Back when I started doing Buddhist meditation in the ‘70’s, it was hard to find any Buddhist books or Buddhist retreats or Buddhist meditation classes or any information of any kind at all that could help me learn a daily Buddhist meditation practice. If you started talking about the "Dalai Lama," people figured you meant some kind of restaurant featuring sandwiches for pack animals from South America.

It's different now, of course.

In fact, I think people have gotten a bit Buddhist meditation happy these days. More and more people are growing infatuated with Buddhist styles of meditation. My town has only 100,000 residents, yet we have four centers focusing on Tibetan meditation. There are also three Zen meditation centers and four Vipassana meditation centers. And I am not even counting the numerous yoga centers based in no fewer than fifteen variant styles.

For people who are new to Buddhist meditation, all this can be a bit confusing.
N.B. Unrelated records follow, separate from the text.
Lemma read_number_uint (d : Decimal.uint) (rest : string) :
  Native.no_digit_ahead rest ->
  Json.read_number (NilZero.string_of_uint d ++ rest)
    = Some (Z.of_nat (Nat.of_uint d), rest) /\
  exists c s' k,
    NilZero.string_of_uint d = String c s' /\ Json.digit c = Some k.
Proof.
  intro N. unfold Nat.of_uint.
  destruct d;
    try (split;
         [ unfold Json.read_number; simpl NilZero.string_of_uint; simpl append;
           cbn [Json.digit nat_of_ascii]; simpl;
           match goal with
           | |- Some (Json.read_digits ?z ?s) = Some (Z.of_nat (Nat.of_uint_acc _ ?a'), _) =>
               replace z with (Z.of_nat a') by (simpl; lia);
               rewrite (read_digits_uint _ a' rest N); reflexivity
           end
         | eexists; eexists; eexists; split; reflexivity ]).
  split.
  - simpl. destruct rest as [|c rest]; simpl; [reflexivity|].
    simpl in N. rewrite N. reflexivity.
  - eexists; eexists; eexists; split; reflexivity.
Qed.

Lemma read_number_nat (n : nat) (rest : string) :
  Native.no_digit_ahead rest ->
  Json.read_number (Json.string_of_nat n ++ rest) = Some (Z.of_nat n, rest) /\
  exists c s' k, Json.string_of_nat n = String c s' /\ Json.digit c = Some k.
Proof.
  intro N. unfold Json.string_of_nat.
  destruct (read_number_uint (Nat.to_uint n) rest N) as [H1 H2].
  rewrite DecimalNat.Unsigned.of_to in H1. split; assumption.
Qed.
End Numbers.
Lemma poll_stopped ic os : forall st,
  running st = false -> poll ic st os = st.
Proof.
  destruct os as [|o os]; intros st H; [reflexivity|].
  cbn [poll]. now rewrite H.
Qed.

Lemma poll_app ic a b : forall st,
  poll ic st (a ++ b) = poll ic (poll ic st a) b.
Proof.
  induction a as [|x a IH]; intros st; [reflexivity|].
  cbn [poll app]. destruct (running st) eqn:E; [apply IH|].
  now rewrite poll_stopped.
Qed.

(** C9: when the number of reply elements has not exceeded the baseline up
    to a tick that comes more than 30000 ms after the start, the polling
    stops there: the only call made is the completion signal, no text was
    emitted, and later observations are not looked at. *)
Theorem no_candidate_timeout (ic : nat) (waiting : list observation)
    (o : observation) (later : list observation) :
  Forall (fun x => candidates x <= ic) (waiting ++ [o]) ->
  (30000 < elapsed o)%Z ->
  running (poll ic init (waiting ++ o :: later)) = false
  /\ events (poll ic init (waiting ++ o :: later)) = [ResponseComplete]
  /\ streamed (poll ic init (waiting ++ o :: later)) = [].
Proof.
  intros Hw Ht.
  replace (waiting ++ o :: later) with ((waiting ++ [o]) ++ later)
    by (now rewrite <- app_assoc).
  rewrite poll_app.
  rewrite (@poll_waiting ic (waiting ++ [o]) init eq_refl Hw).
  replace (existsb (fun x => (30000 <? elapsed x)%Z) (waiting ++ [o]))
    with true.
  - rewrite poll_stopped by reflexivity. repeat split.
  - symmetry. apply existsb_exists. exists o. split.
    + apply in_or_app. right. now left.
    + now apply Z.ltb_lt.
Qed.

Lemma no_candidate_timeout_witness :
  running (poll 2 init [mkObs 2 [] false 200 []; mkObs 1 [] false 30000 [];
                        mkObs 2 [] false 30200 [];
                        mkObs 3 (lit "late") false 30400 (lit "late")])
  = false
  /\ events (poll 2 init [mkObs 2 [] false 200 []; mkObs 1 [] false 30000 [];
                          mkObs 2 [] false 30200 [];
                          mkObs 3 (lit "late") false 30400 (lit "late")])
     = [ResponseComplete]
  /\ streamed (poll 2 init [mkObs 2 [] false 200 [];
                            mkObs 1 [] false 30000 [];
                            mkObs 2 [] false 30200 [];
                            mkObs 3 (lit "late") false 30400 (lit "late")])
     = [].
Proof.
  apply (@no_candidate_timeout 2
           [mkObs 2 [] false 200 []; mkObs 1 [] false 30000 []]
           (mkObs 2 [] false 30200 [])
           [mkObs 3 (lit "late") false 30400 (lit "late")]).
  - repeat constructor.
  - reflexivity.
Defined.

End PollerProps.

(** *** The same for the loop of [waitForResponseAndRender] *)

Module WaiterProps.
Import Poller PollAux PollFacts Waiter.

Lemma wait_snoc os o : forall st,
  wait st (os ++ [o])
  = if snd (wait st os) then wait st os else round (fst (wait st os)) o.
Proof.
  induction os as [|a r IH]; intros st.
  - cbn. destruct (round st o) as [st' d]. destruct d; reflexivity.
  - cbn [wait app]. destruct (round st a) as [st' d].
    destruct d; [reflexivity | apply IH].
Qed.

Lemma round_track st o :
  lastLength st <= textLength o ->
  snd (round st o) = false ->
  (lastLength (fst (round st o)), Waiter.stableCount (fst (round st o)))
  = track (lastLength st, Waiter.stableCount st) (textLength o).
Proof.
  intros Hle. unfold round, track. cbn [fst snd].
  destruct (abortRequested o); [discriminate|].
  destruct (hasCopy o); [discriminate|].
  intros _.
  assert (E : forall b,
    (lastLength
       (if 0 <? textLength o then
          if textLength o =? lastLength st
          then mkState (lastLength st) (S (Waiter.stableCount st)) b
          else mkState (textLength o) 0 b
        else mkState (lastLength st) (Waiter.stableCount st) b),
     Waiter.stableCount
       (if 0 <? textLength o then
          if textLength o =? lastLength st
          then mkState (lastLength st) (S (Waiter.stableCount st)) b
          else mkState (textLength o) 0 b
        else mkState (lastLength st) (Waiter.stableCount st) b))
    = (if lastLength st <? textLength o then (textLength o, 0)
       else if (textLength o =? lastLength st) && (0 <? textLength o)
            then (lastLength st, S (Waiter.stableCount st))
            else (lastLength st, Waiter.stableCount st))).
  { intros b.
    destruct (Nat.ltb_spec 0 (textLength o)),
             (Nat.eqb_spec (textLength o) (lastLength st)),
             (Nat.ltb_spec (lastLength st) (textLength o));
      cbn; (reflexivity || lia). }
  destruct st as [L sc hs]. cbn [lastLength Waiter.stableCount hasStartedTyping] in *.
  destruct ((0 <? textLength o) && negb hs);
    cbn [lastLength Waiter.stableCount hasStartedTyping];
    repeat match goal with
           | |- context [if ?c && ?d then (_, true) else _] =>
               destruct (c && d)
           | |- context [if (300000 <? ?e)%Z then _ else _] =>
               destruct (300000 <? e)%Z
           end; cbn [fst snd]; apply E.
Qed.

Lemma wait_tracked os :
  nondecreasing_from 0 (map textLength os) = true ->
  snd (wait init os) = false ->
  Tracked (map textLength os)
          (lastLength (fst (wait init os)),
           Waiter.stableCount (fst (wait init os))).
Proof.
  induction os as [|o os IH] using rev_ind; intros Hm Hr.
  - apply tracked_nil.
  - rewrite map_app in *. cbn [map] in *.
    rewrite nondecreasing_snoc in Hm.
    apply andb_true_iff in Hm. destruct Hm as [Hm Hlast].
    apply Nat.leb_le in Hlast.
    rewrite wait_snoc in *.
    destruct (snd (wait init os)) eqn:Er; [congruence|].
    specialize (IH Hm eq_refl).
    assert (Hle : lastLength (fst (wait init os)) <= textLength o).
    { destruct IH as [E _]. cbn [fst] in E. rewrite E. exact Hlast. }
    rewrite (round_track _ _ Hle Hr).
    now apply tracked_step.
Qed.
Even if you narrow it down by deciding, say, that you want to do Zen meditation, you have to choose from two different Zen schools. In addition, we now have Western Zen meditation teachers from the second and third generation who have created new schools of Zen thought that someone from Japan fifty years ago might not even recognize.

If you are drawn to Tibetan meditation, you’ll find four separate lineages of Tibetan Buddhism, all containing different teachers focusing on different variations of the teaching themes. Some of these teachers may have participated in two or more lineages themselves.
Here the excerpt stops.